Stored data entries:
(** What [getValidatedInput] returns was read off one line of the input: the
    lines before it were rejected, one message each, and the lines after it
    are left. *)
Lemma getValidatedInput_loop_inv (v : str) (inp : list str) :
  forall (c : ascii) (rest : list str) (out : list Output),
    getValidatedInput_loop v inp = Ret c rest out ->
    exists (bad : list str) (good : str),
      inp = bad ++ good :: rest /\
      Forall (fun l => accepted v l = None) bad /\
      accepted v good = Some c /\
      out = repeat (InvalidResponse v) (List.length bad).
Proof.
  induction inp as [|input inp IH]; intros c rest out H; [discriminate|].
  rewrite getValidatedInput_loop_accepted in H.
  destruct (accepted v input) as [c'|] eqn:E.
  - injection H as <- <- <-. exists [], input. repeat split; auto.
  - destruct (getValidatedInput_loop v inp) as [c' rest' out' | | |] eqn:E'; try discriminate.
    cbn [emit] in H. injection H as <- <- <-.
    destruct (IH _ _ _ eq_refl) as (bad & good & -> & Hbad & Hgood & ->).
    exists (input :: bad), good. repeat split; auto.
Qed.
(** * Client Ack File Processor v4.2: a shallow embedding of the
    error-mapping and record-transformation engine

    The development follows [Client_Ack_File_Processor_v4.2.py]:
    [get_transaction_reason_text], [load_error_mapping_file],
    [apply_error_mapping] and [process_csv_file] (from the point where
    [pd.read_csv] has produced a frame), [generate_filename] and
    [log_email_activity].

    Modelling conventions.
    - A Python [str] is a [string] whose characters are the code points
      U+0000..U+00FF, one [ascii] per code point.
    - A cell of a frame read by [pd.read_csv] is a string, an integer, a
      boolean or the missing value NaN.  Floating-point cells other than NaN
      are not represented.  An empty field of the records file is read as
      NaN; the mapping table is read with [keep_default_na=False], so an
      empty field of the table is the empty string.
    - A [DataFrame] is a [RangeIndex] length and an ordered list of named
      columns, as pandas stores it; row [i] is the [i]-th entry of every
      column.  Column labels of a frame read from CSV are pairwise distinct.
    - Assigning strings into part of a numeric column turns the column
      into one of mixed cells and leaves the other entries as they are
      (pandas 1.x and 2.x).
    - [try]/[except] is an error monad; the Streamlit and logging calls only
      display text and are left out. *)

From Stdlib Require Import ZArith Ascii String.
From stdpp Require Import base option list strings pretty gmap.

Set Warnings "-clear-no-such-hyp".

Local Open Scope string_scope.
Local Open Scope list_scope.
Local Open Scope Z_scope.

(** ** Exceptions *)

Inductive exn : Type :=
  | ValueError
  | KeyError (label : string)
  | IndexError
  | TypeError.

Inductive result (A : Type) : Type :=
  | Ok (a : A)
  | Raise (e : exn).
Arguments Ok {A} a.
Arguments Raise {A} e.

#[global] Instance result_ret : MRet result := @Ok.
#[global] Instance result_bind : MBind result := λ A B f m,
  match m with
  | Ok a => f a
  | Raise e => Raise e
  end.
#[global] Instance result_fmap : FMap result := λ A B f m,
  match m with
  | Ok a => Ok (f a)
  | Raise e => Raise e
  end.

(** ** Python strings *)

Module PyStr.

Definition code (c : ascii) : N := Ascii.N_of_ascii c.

_EXERCISE DIRECTIONS_:
Lines to set down from above: the line with "rewrite getValidatedInput_loop_accepted in", the line with "From Stdlib Require", and every line between, each exactly as written.

_SOLVED PROBLEM_:
  rewrite getValidatedInput_loop_accepted in H.
  destruct (accepted v input) as [c'|] eqn:E.
  - injection H as <- <- <-. exists [], input. repeat split; auto.
  - destruct (getValidatedInput_loop v inp) as [c' rest' out' | | |] eqn:E'; try discriminate.
    cbn [emit] in H. injection H as <- <- <-.
    destruct (IH _ _ _ eq_refl) as (bad & good & -> & Hbad & Hgood & ->).
    exists (input :: bad), good. repeat split; auto.
Qed.
(** * Client Ack File Processor v4.2: a shallow embedding of the
    error-mapping and record-transformation engine

    The development follows [Client_Ack_File_Processor_v4.2.py]:
    [get_transaction_reason_text], [load_error_mapping_file],
    [apply_error_mapping] and [process_csv_file] (from the point where
    [pd.read_csv] has produced a frame), [generate_filename] and
    [log_email_activity].

    Modelling conventions.
    - A Python [str] is a [string] whose characters are the code points
      U+0000..U+00FF, one [ascii] per code point.
    - A cell of a frame read by [pd.read_csv] is a string, an integer, a
      boolean or the missing value NaN.  Floating-point cells other than NaN
      are not represented.  An empty field of the records file is read as
      NaN; the mapping table is read with [keep_default_na=False], so an
      empty field of the table is the empty string.
    - A [DataFrame] is a [RangeIndex] length and an ordered list of named
      columns, as pandas stores it; row [i] is the [i]-th entry of every
      column.  Column labels of a frame read from CSV are pairwise distinct.
    - Assigning strings into part of a numeric column turns the column
      into one of mixed cells and leaves the other entries as they are
      (pandas 1.x and 2.x).
    - [try]/[except] is an error monad; the Streamlit and logging calls only
      display text and are left out. *)

From Stdlib Require Import ZArith Ascii String.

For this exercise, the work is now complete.